05/06/2026 | Press release | Distributed by Public on 05/06/2026 14:06
UNITED STATES
SECURITIES AND EXCHANGE COMMISSION
WASHINGTON, D.C. 20549
SCHEDULE TO
(Amendment No. 1)
(Rule 13e-4)
TENDER OFFER STATEMENT PURSUANT TO SECTION 14(D)(1) OR 13(E)(1)
OF THE SECURITIES EXCHANGE ACT OF 1934
AB Private Lending Fund
(Name of Subject Company (Issuer))
AB Private Lending Fund
(Name of Filing Person (Offeror and Issuer))

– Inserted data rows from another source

(* ===== verification/Bits.v ===== *)
(** * Bit strings of byte strings

    [encoding/binary] big-endian reads, [math/bits] leading-zero counts and
    [net.CIDRMask], each with its meaning on the sequence of bits of the bytes,
    most significant bit first. *)

From S2P Require Import Prelude.

Local Open Scope Z_scope.

(** ** Big-endian integers *)

Fixpoint be_uint (l : list Z) : Z :=
  match l with
  | [] => 0
  | b :: l' => b * 2 ^ (8 * Z.of_nat (length l')) + be_uint l'
  end.

(** [binary.BigEndian.Uint32] and [Uint64]: they read a prefix and panic on a
    short slice. *)
Definition be_Uint32 (b : list Z) : option Z :=
  if decide (length b < 4)%nat then None else Some (be_uint (take 4 b)).

Definition be_Uint64 (b : list Z) : option Z :=
  if decide (length b < 8)%nat then None else Some (be_uint (take 8 b)).

(** [binary.BigEndian.PutUint32] and the like: the [n] low bytes of [x]. *)
Fixpoint be_bytes (n : nat) (x : Z) : list Z :=
  match n with
  | O => []
  | S n => be_bytes n (Z.shiftr x 8) ++ [Z.land x 255]
  end.

(** [bits.Len], [bits.LeadingZeros32], [bits.LeadingZeros64]. *)
Definition bits_len (x : Z) : Z := if x =? 0 then 0 else Z.log2 x + 1.
Definition LeadingZeros32 (x : Z) : Z := 32 - bits_len x.
Definition LeadingZeros64 (x : Z) : Z := 64 - bits_len x.

(** [net.CIDRMask] for [0 <= ones <= 8 * n]. *)
Fixpoint CIDRMask (ones : Z) (n : nat) : list Z :=
  match n with
  | O => []
  | S n' =>
      if ones >=? 8 then 255 :: CIDRMask (ones - 8) n'
      else Z.lxor 255 (Z.shiftr 255 ones) :: CIDRMask 0 n'
  end.

(** ** The bits of a byte string *)

Definition byte_bits (b : Z) : list bool :=
  [Z.testbit b 7; Z.testbit b 6; Z.testbit b 5; Z.testbit b 4;
   Z.testbit b 3; Z.testbit b 2; Z.testbit b 1; Z.testbit b 0].

Fixpoint bits_of (l : list Z) : list bool :=
  match l with
  | [] => []
  | b :: l' => byte_bits b ++ bits_of l'
  end.

(** Value of a bit string. *)
Fixpoint bval (bs : list bool) : Z :=
  match bs with
  | [] => 0
  | b :: bs' => Z.b2z b * 2 ^ Z.of_nat (length bs') + bval bs'
  end.

(** Length of the longest common prefix. *)
Fixpoint lcp (x y : list bool) : nat :=
  match x, y with
  | a :: x', b :: y' => if Bool.eqb a b then S (lcp x' y') else O
  | _, _ => O
  end.

Lemma bits_of_length l : length (bits_of l) = (8 * length l)%nat.
Proof. induction l as [|b l IH]; [done|]. cbn [bits_of]. rewrite length_app, IH. cbn [length byte_bits]. lia. Qed.

Lemma bits_of_app l1 l2 : bits_of (l1 ++ l2) = bits_of l1 ++ bits_of l2.
Proof. induction l1 as [|b l IH]; [done|]. cbn [bits_of app]. by rewrite IH, <- app_assoc. Qed.

Lemma bval_range bs : 0 <= bval bs < 2 ^ Z.of_nat (length bs).
Proof.
  induction bs as [|b bs IH]; [done|]. cbn [bval length].
  rewrite Nat2Z.inj_succ, Z.pow_succ_r by lia. destruct b; cbn [Z.b2z]; lia.
Qed.

Lemma bval_app x y : bval (x ++ y) = bval x * 2 ^ Z.of_nat (length y) + bval y.
Proof.
  induction x as [|b x IH]; [done|]. cbn [bval app]. rewrite IH, length_app, Nat2Z.inj_add.
  rewrite Z.pow_add_r by lia. ring.
Qed.

(** A property of all bytes that evaluation decides. *)
Lemma byte_cases (P : Z -> bool) :
  forallb P (seqZ 0 256) = true -> forall b, is_u8 b -> P b = true.
Proof.
  intros Hall b Hb. rewrite forallb_forall in Hall. apply Hall.
  apply list_elem_of_In, elem_of_seqZ. unfold is_u in Hb. lia.
Qed.

Lemma byte_bval b : is_u8 b -> bval (byte_bits b) = b.
Proof.
  intros Hb. apply Z.eqb_eq. revert b Hb. apply byte_cases. vm_compute. reflexivity.
Qed.

Lemma be_uint_bval l : Forall is_u8 l -> be_uint l = bval (bits_of l).
Proof.
  induction l as [|b l IH]; intros Hl; [done|]. apply Forall_cons_iff in Hl as [Hb Hl].
  cbn [be_uint bits_of]. rewrite bval_app, byte_bval, IH, bits_of_length by done.
  repeat f_equal. lia.
Qed.

Lemma bits_of_inj l1 l2 :
  Forall is_u8 l1 -> Forall is_u8 l2 -> bits_of l1 = bits_of l2 -> l1 = l2.
Proof.
  revert l2. induction l1 as [|a l1 IH]; intros [|b l2] H1 H2 Heq;
    [done | done | done |].
  apply Forall_cons_iff in H1 as [Ha H1], H2 as [Hb H2].
  cbn [bits_of] in Heq. apply app_inj_1 in Heq as [Hab Heq]; [|done].
  f_equal; [|by apply IH]. by rewrite <- (byte_bval a), <- (byte_bval b), Hab.
Qed.

(** ** Leading zeros of a difference *)

Lemma bval_testbit_high bs i : Z.of_nat (length bs) <= i -> Z.testbit (bval bs) i = false.
Proof. intros Hi. apply (is_u_testbit_high (Z.of_nat (length bs))); [apply bval_range | lia]. Qed.

Lemma bval_cons_testbit b bs i :
  0 <= i -> Z.testbit (bval (b :: bs)) i =
  if i =? Z.of_nat (length bs) then b else Z.testbit (bval bs) i.
Proof.
  intros Hi. cbn [bval]. pose proof (bval_range bs) as Hr.
  rewrite <- Z.shiftl_mul_pow2 by lia.
  assert (Z.land (Z.shiftl (Z.b2z b) (Z.of_nat (length bs))) (bval bs) = 0) as Hdisj.
  { apply Z.bits_inj'. intros n Hn. rewrite Z.land_spec, Z.shiftl_spec, Z.testbit_0_l by lia.
    destruct (Z.lt_ge_cases n (Z.of_nat (length bs))).
    - by rewrite Z.testbit_neg_r by lia.
    - by rewrite bval_testbit_high, andb_false_r by lia. }
  assert (Z.shiftl (Z.b2z b) (Z.of_nat (length bs)) + bval bs =
          Z.lor (Z.shiftl (Z.b2z b) (Z.of_nat (length bs))) (bval bs)) as ->.
  { rewrite <- Z.lxor_lor; [apply Z.add_nocarry_lxor|]; exact Hdisj. }
  rewrite Z.lor_spec, Z.shiftl_spec by lia.
  destruct (Z.eqb_spec i (Z.of_nat (length bs))) as [->|Hne].
  - rewrite Z.sub_diag, Z.b2z_bit0, bval_testbit_high, orb_false_r by lia. done.
  - destruct (Z.lt_ge_cases i (Z.of_nat (length bs))).
    + by rewrite Z.testbit_neg_r by lia.
    + rewrite bval_testbit_high, orb_false_r by lia.
      apply (is_u_testbit_high 1); [unfold is_u; destruct b; cbn; lia | lia].
Qed.
Definition ex_cidrs : list prefix :=
  [ex_pfx4 10 0 0 0 8; ex_pfx4 172 16 0 0 12; ex_pfx4 192 168 0 0 16; ex_pfx4 127 0 0 0 8;
   mkPrefix (Addr6 (ex_v6 0 0)) 32].

Lemma mkIPInCIDRsTestFunc_correct_witness :
  exists f, mkIPInCIDRsTestFunc ex_cidrs = Some f /\ f (Addr4 [172; 31; 9; 9]) = Some true.
Proof.
  destruct (mkIPInCIDRsTestFunc_correct ex_cidrs) as (f & Hf & Hl).
  - by_eval.
  - exists f. split; [exact Hf|]. refine (eq_trans (Hl (Addr4 [172; 31; 9; 9]) _) _); by_eval.
Defined.

End AllowedIPs.
(* ===== verification/GoNetip.v ===== *)
(** * Addresses and prefixes as text

    What the configuration protocol uses of Go's net/netip: [ParseAddr],
    [ParsePrefix] and the text forms of addresses and prefixes. *)

From S2P Require Import Prelude Bits Bytes GoStrings AllowedIPs.

Module GoNetip.

Import AllowedIPs.

Local Open Scope Z_scope.

Definition dot : Z := 46.
Definition colon : Z := 58.
Definition percent : Z := 37.
Definition slash : Z := 47.

(** ** Parsing *)

(** [prev]: the character before, [fields]: the octets so far. *)
Fixpoint v4_loop (s : list Z) (prev : option Z) (val digLen : Z) (fields : list Z) : option (list Z) :=
  match s with
  | [] => if (length fields <? 3)%nat then None else Some (fields ++ [val])
  | c :: s' =>
      if is_digit c then
        if (digLen =? 1) && (val =? 0) then None
        else
          let val := val * 10 + (c - 48) in
          if val >? 255 then None else v4_loop s' (Some c) val (digLen + 1) fields
      else if c =? dot then
        if bool_decide (prev = None) || bool_decide (s' = []) || bool_decide (prev = Some dot) then None
        else if (length fields =? 3)%nat then None
        else v4_loop s' (Some c) 0 0 (fields ++ [val])
      else None
  end.

Definition parseIPv4Fields (s : list Z) : option (list Z) := v4_loop s None 0 0 [].

(** The hexadecimal number at the start: its value and number of digits. *)
Fixpoint hex_group (s : list Z) (acc : Z) (off : nat) : option (Z * nat) :=
  match s with
  | [] => Some (acc, off)
  | c :: s' =>
      match hex_val c with
      | None => Some (acc, off)
      | Some v =>
          let acc := acc * 16 + v in
          if (3 <? off)%nat then None
          else if acc >? 65535 then None
          else hex_group s' acc (S off)
      end
  end.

Class I, Class D and Class S Shares of Beneficial Interest
(Title of Class of Securities)
00254B 306, 00254B 207 and 00254B 108
(CUSIP Number of class of securities)
J. Brent Humphries
Wesley Raper
c/o AB Private Credit Investors LLC
405 Colorado Street, Suite 1500
Austin, Texas 78701
(512) 721-2900
(Name, address and telephone no. of person authorized to receive notices and communications on behalf of filing person)
With copies to:
Kenneth Young, Esq.
Daniel Mozes, Esq.
Paul S. Stevens, Esq.
Dechert LLP
1095 Avenue of the Americas
New York, New York 10036
Tel: (212) 698-3500
| ☐ |
Check the box if the filing relates solely to preliminary communications made before the commencement of a tender offer. |
Check the appropriate boxes below to designate any transactions to which the statement relates:
| ☐ |
third-party tender offer subject to Rule 14d-1. |
| ☒ |
issuer tender offer subject to Rule 13e-4. |
| ☐ |
going-private transaction subject to Rule 13e-3. |
| ☐ |
amendment to Schedule 13D under Rule 13d-2. |
Check the following box if the filing is a final amendment reporting the results of the tender offer: ☒
FINAL AMENDMENT TO TENDER OFFER STATEMENT
This Amendment No. 1 (this "Amendment") amends and supplements the Tender Offer Statement on Schedule TO filed by AB Private Lending Fund (the "Fund"), with the U.S. Securities and Exchange Commission on March 27, 2026 (together with any subsequent amendments and supplements thereto, the "Schedule TO"). The Schedule TO relates to the offer by the Fund to purchase up to 323,424 shares of its outstanding Class I common shares of beneficial interest (the "Class I Shares"), Class D common shares of beneficial interest (the "Class D Shares") and Class S common shares of beneficial interest (the "Class S Shares" and together with the Class I shares and the Class D Shares, the "Shares"), pursuant to tenders by shareholders of the Fund ("Shareholders") at a purchase price equal to the net asset value per Share as of March 31, 2026, upon the terms and subject to the conditions set forth in the Offer to Purchase, dated March 27, 2026 (together with any amendments or supplements thereto, the "Offer to Purchase"), and in the accompanying Letter of Transmittal (together with any amendments or supplements thereto and with the Offer to Purchase, the "Offer"), which are annexed to and filed with the Schedule TO as Exhibits (a)(1)(ii) and (a)(1)(iii), respectively.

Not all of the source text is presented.